Strengthen Immune System With Arginine

The study—published in the Journal of Neuroscience—is attracting national attention for proposing a new potential cause of Alzheimer’s disease. Duke researchers, who discovered they were able to slow disease progression with arginine.

Past research of the disease has focused on a protein called beta-amyloid, which creates plaques in the brain, rather than arginine.

“With drugs that affect amyloid, not a single trial has succeeded,” said Carol Colton, an author of the study and professor of neurology at the School of Medicine. “It’s time we look at new direction—and this is a potential direction that nobody has thought of before.”

Although Colton has been researching the immune system’s role in Alzheimer’s disease for many years, the breakthrough came when she was able to develop a mouse model that was more representative of the disease in humans.

Previously, genetic mutations given to mice led to the development of plaques in the brain, but failed to replicate the most important aspects of Alzheimer’s disease, including neuron death and memory loss, Colton explained.

“That’s always been frustrating for the field—you couldn’t really use mice as a springboard for treatment, because you have nothing to block,” said Matthew Kan, a seventh-year MD/PhD student. “It’s difficult to study the brain in a living person, but by changing this one gene to make the mice’s immune systems look more like humans’, we can now ask these questions in mice that we could in humans.”

Researchers observed the mice as aged and developed Alzheimer’s disease. The immune systems of mice with Alzheimer’s disease were suppressed, and found low levels of arginine in their brains.

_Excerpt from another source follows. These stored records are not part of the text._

(* ===== verification/DeviceDirectoryFacts.v ===== *)
(** * Theorems about the device directory

    The directory is a tree of tables in memory.  [context] is what it means: the
    words of the device context of a device, if the device was added.  Adding,
    enabling and disabling a device change the context of that device only. *)
From S2P Require Import Prelude RiscvPages PageInfoModel PageMapModel Tracker Pte PageTableModel Imsic Iommu.
Import PageSize(Size4k).
Import IommuError.
Import DeviceDirectoryTable(PresentLeaf, NotPresentLeaf, NextLevel, Invalid).

Lemma read64_write64 a b v m : read64 (write64 a v m) b = if decide (a = b) then v else read64 m b.
Proof.
  unfold read64, write64, read_pte. destruct (decide (a = b)) as [->|]; [by rewrite lookup_insert_eq|].
  by rewrite lookup_insert_ne.
Qed.

(** The table that a non-leaf entry points to. *)
Definition child (v : Z) : Z := NonLeafEntry.pfn v * 4096.
Definition device_id (id : Z) : Prop := 0 ≤ id < 2 ^ 24.
Abbreviation idx := DeviceId.level_index_bits.

Lemma idx_bound id l : 0 ≤ idx id l < match l with O => 64 | S _ => 512 end.
Proof.
  destruct l; cbn [DeviceId.level_index_bits]; rewrite Z.shiftl_1_l, land_mask_mod by done; by apply Z.mod_pos_bound.
Qed.

Lemma idx_inj id id' : device_id id → device_id id' → (∀ l, (l ≤ 2)%nat → idx id l = idx id' l) → id = id'.
Proof.
  intros Hi Hi' H. pose proof (H 0%nat ltac:(lia)) as H0. pose proof (H 1%nat ltac:(lia)) as H1.
  pose proof (H 2%nat ltac:(lia)) as H2. cbn [DeviceId.level_index_bits] in *.
  unfold DeviceId.LEAF_INDEX_BITS, DeviceId.NON_LEAF_INDEX_BITS, device_id in *.
  rewrite !Z.shiftl_1_l, !land_mask_mod, ?Z.shiftr_div_pow2 in * by done. cbn in *. mod_lia.
Qed.

(** The words of a device context. *)
Record device_context := Context_ {
  c_tc : Z; c_iohgatp : Z; c_fsc : Z; c_ta : Z; c_msiptp : Z; c_mask : Z; c_pattern : Z
}.
Definition words (m : mem) (dc : Z) : device_context :=
  Context_ (read64 m (DeviceContext.tc dc)) (read64 m (DeviceContext.iohgatp dc)) (read64 m (DeviceContext.fsc dc))
    (read64 m (DeviceContext.ta dc)) (read64 m (DeviceContext.msiptp dc)) (read64 m (DeviceContext.msi_addr_mask dc))
    (read64 m (DeviceContext.msi_addr_pattern dc)).
Definition enabled (c : device_context) : bool := negb (Z.land (c_tc c) DeviceContext.DC_VALID =? 0).

Lemma words_ext m m' dc :
  (∀ k, 0 ≤ k < 8 → read64 m' (dc + 8 * k) = read64 m (dc + 8 * k)) →
  words m' dc = words m dc ∧ DeviceContext.present dc m' = DeviceContext.present dc m.
Proof.
  intros H. assert (H0 : read64 m' dc = read64 m dc).
  { specialize (H 0 ltac:(lia)). by rewrite Z.mul_0_r, Z.add_0_r in H. }
  unfold words, DeviceContext.present, DeviceContext.tc. rewrite H0. split; [|done].
  f_equal; [apply (H 1)|apply (H 2)|apply (H 3)|apply (H 4)|apply (H 5)|apply (H 6)]; lia.
Qed.

Section directory.
Variable root : Z.

(** [T] gives the level of each table. *)
Record dir_wf (T : gmap Z nat) (m : mem) : Prop := {
  dw_root : T !! root = Some 2%nat;
  dw_phys a l : T !! a = Some l → phys a ∧ a ≠ 0;
  dw_child a l i : T !! a = Some (S l) → 0 ≤ i < 512 → NonLeafEntry.valid (read64 m (a + 8 * i)) = true →
    T !! child (read64 m (a + 8 * i)) = Some l;
  dw_tree a l i a' l' i' : T !! a = Some (S l) → T !! a' = Some (S l') → 0 ≤ i < 512 → 0 ≤ i' < 512 →
    NonLeafEntry.valid (read64 m (a + 8 * i)) = true → NonLeafEntry.valid (read64 m (a' + 8 * i')) = true →
    child (read64 m (a + 8 * i)) = child (read64 m (a' + 8 * i')) → a = a' ∧ i = i'
}.

(** The leaf table of a device, below the table [a]. *)
Fixpoint leaf_table (m : mem) (lvl : nat) (a id : Z) : option Z :=
  match lvl with
  | O => Some a
  | S l =>
      let v := read64 m (a + 8 * idx id lvl) in
      if NonLeafEntry.valid v then leaf_table m l (child v) id else None
  end.
Definition find (m : mem) (lvl : nat) (a id : Z) : option Z :=
  b ← leaf_table m lvl a id;
  let dc := b + 64 * idx id 0 in
  if DeviceContext.present dc m then Some dc else None.
Definition context (m : mem) (id : Z) : option device_context := words m <$> find m 2 root id.

Lemma leaf_table_level T m lvl a id b :
  dir_wf T m → T !! a = Some lvl → leaf_table m lvl a id = Some b → T !! b = Some 0%nat.
Proof.
  intros Hwf. revert a. induction lvl as [|l IH]; intros a Ha; [by intros [= <-]|].
  cbn [leaf_table]. destruct (NonLeafEntry.valid _) eqn:Hv; [|done]. apply IH.
  apply (dw_child _ _ Hwf); [done|apply (idx_bound id (S l))|done].
Qed.

(** A leaf table is reached by one path only. *)
Lemma leaf_table_path T m lvl a a' id id' b :
  dir_wf T m → T !! a = Some lvl → T !! a' = Some lvl →
  leaf_table m lvl a id = Some b → leaf_table m lvl a' id' = Some b →
  a = a' ∧ ∀ k, (1 ≤ k ≤ lvl)%nat → idx id k = idx id' k.
Proof.
  intros Hwf. revert a a'. induction lvl as [|l IH]; intros a a' Ha Ha'.
  { intros [= ->] [= ->]. split; [done|]. lia. }
  cbn [leaf_table]. destruct (NonLeafEntry.valid (read64 m (a + _))) eqn:Hv; [|done].
  destruct (NonLeafEntry.valid (read64 m (a' + _))) eqn:Hv'; [|done]. intros H1 H2.
  destruct (IH (child (read64 m (a + 8 * idx id (S l)))) (child (read64 m (a' + 8 * idx id' (S l))))) as [Hc Hk];
    [apply (dw_child _ _ Hwf); [done|apply (idx_bound _ (S l))|done]..|done|done|].
  destruct (dw_tree _ _ Hwf a l (idx id (S l)) a' l (idx id' (S l))) as [-> Hi];
    [done|done|apply (idx_bound _ (S l))|apply (idx_bound _ (S l))|done..|].
  split; [done|]. intros k Hk'. destruct (decide (k = S l)) as [->|]; [done|]. apply Hk. lia.
Qed.

(** Addresses in different pages. *)
Lemma page_ne a b x y : phys a → phys b → a ≠ b → 0 ≤ x < 4096 → 0 ≤ y < 4096 → a + x ≠ b + y.
Proof. intros [Ha Ham] [Hb Hbm] Hne Hx Hy. mod_lia. Qed.

(** Memory that differs in leaf tables only. *)
Definition same_inner (T : gmap Z nat) (m m' : mem) : Prop :=
  ∀ a l i, T !! a = Some (S l) → 0 ≤ i < 512 → read64 m' (a + 8 * i) = read64 m (a + 8 * i).

Lemma same_inner_wf T m m' : same_inner T m m' → dir_wf T m → dir_wf T m'.
Proof.
  intros Hs [H1 H2 H3 H4]. split; [done|done| |].
  - intros a l i Ha Hi. rewrite (Hs a l i Ha Hi). by apply H3.
  - intros a l i a' l' i' Ha Ha' Hi Hi'. rewrite (Hs a l i Ha Hi), (Hs a' l' i' Ha' Hi'). by eapply H4.
Qed.

Lemma same_inner_leaf T m m' lvl a id :
  same_inner T m m' → dir_wf T m → T !! a = Some lvl → leaf_table m' lvl a id = leaf_table m lvl a id.
Proof.
  intros Hs Hwf. revert a. induction lvl as [|l IH]; intros a Ha; [done|]. cbn [leaf_table].
  rewrite (Hs a l) by (done || apply (idx_bound _ (S l))). destruct (NonLeafEntry.valid _) eqn:Hv; [|done].
  apply IH. apply (dw_child _ _ Hwf); [done|apply (idx_bound id (S l))|done].
Qed.

(** ** Updates of one context *)
Definition only_at (dc : Z) (m m' : mem) : Prop :=
  ∀ w, (∀ k, 0 ≤ k < 8 → w ≠ dc + 8 * k) → read64 m' w = read64 m w.

Section update.
Variables (T : gmap Z nat) (m m' : mem) (id b : Z).
Hypotheses (Hwf : dir_wf T m) (Hleaf : leaf_table m 2 root id = Some b).
Abbreviation dc := (b + 64 * idx id 0).
Hypothesis Hat : only_at dc m m'.

Lemma update_inner : same_inner T m m'.
Proof using Hwf Hleaf Hat.
  intros a l i Ha Hi. apply Hat. intros k Hk. pose proof (leaf_table_level T m 2 root id b Hwf (dw_root _ _ Hwf) Hleaf) as Hb.
  destruct (dw_phys _ _ Hwf _ _ Ha) as [Hap _]. destruct (dw_phys _ _ Hwf _ _ Hb) as [Hbp _].
  pose proof (idx_bound id 0). replace (b + 64 * idx id 0 + 8 * k) with (b + (64 * idx id 0 + 8 * k)) by lia.
  apply page_ne; [done..| |lia|lia]. intros ->. congruence.
Qed.

Lemma update_wf : dir_wf T m'.
Proof using Hwf Hleaf Hat. eapply same_inner_wf; [apply update_inner|done]. Qed.

Lemma update_leaf id' : leaf_table m' 2 root id' = leaf_table m 2 root id'.
Proof using Hwf Hleaf Hat. eapply same_inner_leaf; [apply update_inner|done|apply Hwf]. Qed.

The team then developed and tested a new drug in the mice, which blocked the immune pathway that consumes arginine in the brain. The treated mice showed significantly less memory loss and brain cell death than the untreated ones after 24 weeks, Colton noted. Although the team has developed a successful preventative therapy for mice, they are wary of jumping to conclusions.

“I, as a clinician, cringe at some of the reporting that I know is going to lead to a lot of false hope,” said James Burke, associate director of the Bryan Alzheimer’s Disease Research Center at Duke. “If you have a family member with the disease, you get the idea that this is the next cure.”

Burke emphasized that early animal studies are difficult to predict because a number of things could go wrong before treatment even reaches humans. But the study’s potential implications for Alzheimer’s therapy are still important for opening up the field to novel mechanisms, he said.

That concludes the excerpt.